RECORD EXCERPTS:
Definition release_pending (capital : Z) : M StrategyState unit :=
  modify (λ s, s ⟪ st_pending_capital_ticks ::= λ pending, u64 (pending - Z.min pending capital) ⟫).

(** The loop over the groups on a portfolio update: what an admitted group had pending is
    now part of the OMS's figure. *)
Fixpoint settle_groups (ids : list Z) : M StrategyState unit :=
  match ids with
  | [] => mret tt
  | id :: ids' =>
      group ← gets (λ s, st_active_group_by_id s !! id);
      match group with
      | Some g =>
          when (negb (ag_admission_pending g) && (0 <? ag_pending_capital_ticks g))
            (release_pending (ag_pending_capital_ticks g);;
             modify (λ s, s ⟪ st_active_group_by_id ::= <[id := g ⟪ ag_pending_capital_ticks := 0 ⟫]> ⟫))
      | None => mret tt
      end;;
      settle_groups ids'
  end.

Definition forget_group (id : Z) (g : ActiveGroup) : M StrategyState unit :=
  release_pending (ag_pending_capital_ticks g);;
  modify (λ s, s ⟪ st_active_group_by_event ::= delete (ag_event_id g) ⟫ ⟪ st_active_group_by_id ::= delete id ⟫).

Definition handle_portfolio_update (m : StrategyPortfolioUpdate) : M StrategyState StrategyPumpResult :=
  strategy_index ← gets st_strategy_index;
  last ← gets st_last_portfolio_sequence;
  if negb (pu_strategy_index m =? strategy_index) then reject_oms_message kOMS_STRATEGY_INDEX_MISMATCH
  else if pu_sequence m <=? last then reject_oms_message kSTALE_OMS_SEQUENCE
  else
    modify (λ s, s ⟪ st_last_portfolio_sequence := pu_sequence m ⟫ ⟪ st_portfolio_seen := true ⟫
                   ⟪ st_portfolio_reconciled := pu_venue_portfolio_reconciled m ⟫
                   ⟪ st_available_capital_ticks := pu_available_capital_ticks m ⟫);;
    ids ← gets (λ s, hash_order (map_to_list (st_active_group_by_id s)).*1);
    settle_groups ids;;
    mret oms_handled.

Definition handle_position_update (m : StrategyMarketPositionUpdate) : M StrategyState StrategyPumpResult :=
  strategy_index ← gets st_strategy_index;
  last ← gets st_last_portfolio_sequence;
  if negb (mu_strategy_index m =? strategy_index) then reject_oms_message kOMS_STRATEGY_INDEX_MISMATCH
  else if mu_sequence m <=? last then reject_oms_message kSTALE_OMS_SEQUENCE
  else modify (λ s, s ⟪ st_last_portfolio_sequence := mu_sequence m ⟫);; mret oms_handled.

Definition handle_admission (m : GroupAdmissionResponse) : M StrategyState StrategyPumpResult :=
  strategy_index ← gets st_strategy_index;
  if negb (ic_strategy_index (ga_context m) =? strategy_index) then reject_oms_message kOMS_STRATEGY_INDEX_MISMATCH
  else
    let id := ic_group_intent_id (ga_context m) in
    group ← gets (λ s, st_active_group_by_id s !! id);
    match group with
    | None => mret oms_handled
    | Some g =>
        if bool_decide (ga_admission_state m = kADMISSION_ACCEPTED) then
          modify (λ s, s ⟪ st_active_group_by_id ::= <[id := g ⟪ ag_admission_pending := false ⟫]> ⟫);;
          count (λ t, t ⟪ ts_group_admissions_accepted ::= bump ⟫);;
          mret oms_handled
        else
          forget_group id g;;
          count (λ t, t ⟪ ts_group_admissions_rejected ::= bump ⟫);;
          mret oms_handled
    end.
#[export] Instance http2_session : HttpSession (Http2State (E := E)) := {|
  http_warm_up := warm_up;
  http_start_request request s := match start_request clk wall_clk request s with (inr r, s') => (r, s') | (inl _, s') => (kSTART_ERROR, s') end;
  http_poll := poll clk;
  http_last_error := h2_last_error;
|}.
(** No exception is swallowed there: with this signer none is thrown. *)
Lemma signer_does_not_throw request s error : (start_request clk wall_clk request s).1 ≠ inl error.
Proof.
  assert (∀ {A} (m : M (Http2State (E := E)) A) Φ s, (∀ a s', Φ a s') → wp m Φ s) as any by (intros; unfold wp; auto).
  change (wp (start_request clk wall_clk request) (λ r _, r ≠ inl error) s). unfold start_request, sign_request. do 2 wp_step. cbv beta.
  repeat (match goal with |- wp (if ?b then _ else _) _ _ => destruct b; [by wp_step|] end).
  wp_step. apply any. intros now s1. cbv beta. wp_step. apply any. intros [] s2; cbn [negb]; [|by wp_step].
  destruct (hq_authenticate request); wp_steps; [match goal with |- wp (match ?e with _ => _ end) _ _ => destruct e eqn:Ee; [discriminate Ee|] end; wp_step|].
  all: apply any; intros [] s3; cbn [negb]; [|by wp_step]; wp_step; apply any; intros r s4; by wp_step.
Qed.

#[export] Program Instance http2_laws : HttpSessionLaws (Http2State (E := E)) := {|
  http_ok := Http2Account.session_ok;
  http_ids := Http2Account.ids;
|}.
Next Obligation. intros h Ho. destruct (Http2Account.warm_up_outcome h Ho) as (_ & H1 & H2). by split. Qed.
Next Obligation.
  intros request h Ho. cbn [http_start_request http2_session]. pose proof (Http2Account.start_outcome clk wall_clk request h Ho) as (_ & H1 & H2).
  destruct (start_request clk wall_clk request h) as [[error|r] s'] eqn:Es; cbn [fst snd] in *; (split; [done|]).
  - destruct H2 as [[H2 _]|[_ H2]]; [done|]. by rewrite bool_decide_eq_false_2.
  - destruct H2 as [(H2 & H3 & _ & H4)|[H2 H3]]; [injection H2 as ->; by rewrite bool_decide_eq_true_2|]. rewrite bool_decide_eq_false_2; [done|congruence].
Qed.
Next Obligation.
  intros h Ho. cbn [http_poll http2_session]. pose proof (Http2Account.poll_outcome clk h Ho) as (_ & H1 & H2). split; [done|]. destruct (hp_response _); [done|]. destruct H2 as [-> ->]. split; [|done]. by case_bool_decide.
Qed.

Context {Q : Type → Type} `{HQ : PushQueue Q} `{!NlohmannJson}.

(** C38: the REST session and the HTTP session are in step.  In any run of the REST session over
    this HTTP session, whatever libcurl, the venue and the OMS do: the requests that the REST
    session has on file are exactly those that the HTTP session has in flight, and the next
    response that the HTTP session hands out is to one of them.  So the REST session never
    faults for a response that it cannot place, and no request is refused for an id that the
    other session still uses. *)
Theorem rest_and_http_in_step rest_clk env credentials config adapter from_control (to_control : Q OrderRestToControlStatus) from_oms to_oms inputs :
  dom (re_inflight_requests (rounds rest_clk inputs (make_rest_session rest_clk (make_http2_session env credentials config) adapter from_control to_control from_oms to_oms))) =
    Http2Account.ids (re_http_session (rounds rest_clk inputs (make_rest_session rest_clk (make_http2_session env credentials config) adapter from_control to_control from_oms to_oms))) ∧
  ∀ response,
    hp_response (poll clk (re_http_session (rounds rest_clk inputs (make_rest_session rest_clk (make_http2_session env credentials config) adapter from_control to_control from_oms to_oms)))).1 = Some response →
    is_Some (re_inflight_requests (rounds rest_clk inputs (make_rest_session rest_clk (make_http2_session env credentials config) adapter from_control to_control from_oms to_oms)) !! hs_request_id response).
Proof.
  assert (in_step (rounds rest_clk inputs (make_rest_session rest_clk (make_http2_session env credentials config) adapter from_control to_control from_oms to_oms))) as Hs.
  { apply rounds_in_step. split; [apply Http2Account.make_ok|done]. }
  split; [apply Hs|]. intros response Hr. by apply poll_finds.
Qed.
End Implementation.
End RestHttp.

YOUR GOAL:
Write out each record again, keeping every word as it is.

EXERCISE SOLUTION:
Definition release_pending (capital : Z) : M StrategyState unit :=
  modify (λ s, s ⟪ st_pending_capital_ticks ::= λ pending, u64 (pending - Z.min pending capital) ⟫).

(** The loop over the groups on a portfolio update: what an admitted group had pending is
    now part of the OMS's figure. *)
Fixpoint settle_groups (ids : list Z) : M StrategyState unit :=
  match ids with
  | [] => mret tt
  | id :: ids' =>
      group ← gets (λ s, st_active_group_by_id s !! id);
      match group with
      | Some g =>
          when (negb (ag_admission_pending g) && (0 <? ag_pending_capital_ticks g))
            (release_pending (ag_pending_capital_ticks g);;
             modify (λ s, s ⟪ st_active_group_by_id ::= <[id := g ⟪ ag_pending_capital_ticks := 0 ⟫]> ⟫))
      | None => mret tt
      end;;
      settle_groups ids'
  end.

Definition forget_group (id : Z) (g : ActiveGroup) : M StrategyState unit :=
  release_pending (ag_pending_capital_ticks g);;
  modify (λ s, s ⟪ st_active_group_by_event ::= delete (ag_event_id g) ⟫ ⟪ st_active_group_by_id ::= delete id ⟫).

Definition handle_portfolio_update (m : StrategyPortfolioUpdate) : M StrategyState StrategyPumpResult :=
  strategy_index ← gets st_strategy_index;
  last ← gets st_last_portfolio_sequence;
  if negb (pu_strategy_index m =? strategy_index) then reject_oms_message kOMS_STRATEGY_INDEX_MISMATCH
  else if pu_sequence m <=? last then reject_oms_message kSTALE_OMS_SEQUENCE
  else
    modify (λ s, s ⟪ st_last_portfolio_sequence := pu_sequence m ⟫ ⟪ st_portfolio_seen := true ⟫
                   ⟪ st_portfolio_reconciled := pu_venue_portfolio_reconciled m ⟫
                   ⟪ st_available_capital_ticks := pu_available_capital_ticks m ⟫);;
    ids ← gets (λ s, hash_order (map_to_list (st_active_group_by_id s)).*1);
    settle_groups ids;;
    mret oms_handled.

Definition handle_position_update (m : StrategyMarketPositionUpdate) : M StrategyState StrategyPumpResult :=
  strategy_index ← gets st_strategy_index;
  last ← gets st_last_portfolio_sequence;
  if negb (mu_strategy_index m =? strategy_index) then reject_oms_message kOMS_STRATEGY_INDEX_MISMATCH
  else if mu_sequence m <=? last then reject_oms_message kSTALE_OMS_SEQUENCE
  else modify (λ s, s ⟪ st_last_portfolio_sequence := mu_sequence m ⟫);; mret oms_handled.

Definition handle_admission (m : GroupAdmissionResponse) : M StrategyState StrategyPumpResult :=
  strategy_index ← gets st_strategy_index;
  if negb (ic_strategy_index (ga_context m) =? strategy_index) then reject_oms_message kOMS_STRATEGY_INDEX_MISMATCH
  else
    let id := ic_group_intent_id (ga_context m) in
    group ← gets (λ s, st_active_group_by_id s !! id);
    match group with
    | None => mret oms_handled
    | Some g =>
        if bool_decide (ga_admission_state m = kADMISSION_ACCEPTED) then
          modify (λ s, s ⟪ st_active_group_by_id ::= <[id := g ⟪ ag_admission_pending := false ⟫]> ⟫);;
          count (λ t, t ⟪ ts_group_admissions_accepted ::= bump ⟫);;
          mret oms_handled
        else
          forget_group id g;;
          count (λ t, t ⟪ ts_group_admissions_rejected ::= bump ⟫);;
          mret oms_handled
    end.
#[export] Instance http2_session : HttpSession (Http2State (E := E)) := {|
  http_warm_up := warm_up;
  http_start_request request s := match start_request clk wall_clk request s with (inr r, s') => (r, s') | (inl _, s') => (kSTART_ERROR, s') end;
  http_poll := poll clk;
  http_last_error := h2_last_error;
|}.
(** No exception is swallowed there: with this signer none is thrown. *)
Lemma signer_does_not_throw request s error : (start_request clk wall_clk request s).1 ≠ inl error.
Proof.
  assert (∀ {A} (m : M (Http2State (E := E)) A) Φ s, (∀ a s', Φ a s') → wp m Φ s) as any by (intros; unfold wp; auto).
  change (wp (start_request clk wall_clk request) (λ r _, r ≠ inl error) s). unfold start_request, sign_request. do 2 wp_step. cbv beta.
  repeat (match goal with |- wp (if ?b then _ else _) _ _ => destruct b; [by wp_step|] end).
  wp_step. apply any. intros now s1. cbv beta. wp_step. apply any. intros [] s2; cbn [negb]; [|by wp_step].
  destruct (hq_authenticate request); wp_steps; [match goal with |- wp (match ?e with _ => _ end) _ _ => destruct e eqn:Ee; [discriminate Ee|] end; wp_step|].
  all: apply any; intros [] s3; cbn [negb]; [|by wp_step]; wp_step; apply any; intros r s4; by wp_step.
Qed.

#[export] Program Instance http2_laws : HttpSessionLaws (Http2State (E := E)) := {|
  http_ok := Http2Account.session_ok;
  http_ids := Http2Account.ids;
|}.
Next Obligation. intros h Ho. destruct (Http2Account.warm_up_outcome h Ho) as (_ & H1 & H2). by split. Qed.
Next Obligation.
  intros request h Ho. cbn [http_start_request http2_session]. pose proof (Http2Account.start_outcome clk wall_clk request h Ho) as (_ & H1 & H2).
  destruct (start_request clk wall_clk request h) as [[error|r] s'] eqn:Es; cbn [fst snd] in *; (split; [done|]).
  - destruct H2 as [[H2 _]|[_ H2]]; [done|]. by rewrite bool_decide_eq_false_2.
  - destruct H2 as [(H2 & H3 & _ & H4)|[H2 H3]]; [injection H2 as ->; by rewrite bool_decide_eq_true_2|]. rewrite bool_decide_eq_false_2; [done|congruence].
Qed.
Next Obligation.
  intros h Ho. cbn [http_poll http2_session]. pose proof (Http2Account.poll_outcome clk h Ho) as (_ & H1 & H2). split; [done|]. destruct (hp_response _); [done|]. destruct H2 as [-> ->]. split; [|done]. by case_bool_decide.
Qed.

Context {Q : Type → Type} `{HQ : PushQueue Q} `{!NlohmannJson}.

(** C38: the REST session and the HTTP session are in step.  In any run of the REST session over
    this HTTP session, whatever libcurl, the venue and the OMS do: the requests that the REST
    session has on file are exactly those that the HTTP session has in flight, and the next
    response that the HTTP session hands out is to one of them.  So the REST session never
    faults for a response that it cannot place, and no request is refused for an id that the
    other session still uses. *)
Theorem rest_and_http_in_step rest_clk env credentials config adapter from_control (to_control : Q OrderRestToControlStatus) from_oms to_oms inputs :
  dom (re_inflight_requests (rounds rest_clk inputs (make_rest_session rest_clk (make_http2_session env credentials config) adapter from_control to_control from_oms to_oms))) =
    Http2Account.ids (re_http_session (rounds rest_clk inputs (make_rest_session rest_clk (make_http2_session env credentials config) adapter from_control to_control from_oms to_oms))) ∧
  ∀ response,
    hp_response (poll clk (re_http_session (rounds rest_clk inputs (make_rest_session rest_clk (make_http2_session env credentials config) adapter from_control to_control from_oms to_oms)))).1 = Some response →
    is_Some (re_inflight_requests (rounds rest_clk inputs (make_rest_session rest_clk (make_http2_session env credentials config) adapter from_control to_control from_oms to_oms)) !! hs_request_id response).
Proof.
  assert (in_step (rounds rest_clk inputs (make_rest_session rest_clk (make_http2_session env credentials config) adapter from_control to_control from_oms to_oms))) as Hs.
  { apply rounds_in_step. split; [apply Http2Account.make_ok|done]. }
  split; [apply Hs|]. intros response Hr. by apply poll_finds.
Qed.
End Implementation.
End RestHttp.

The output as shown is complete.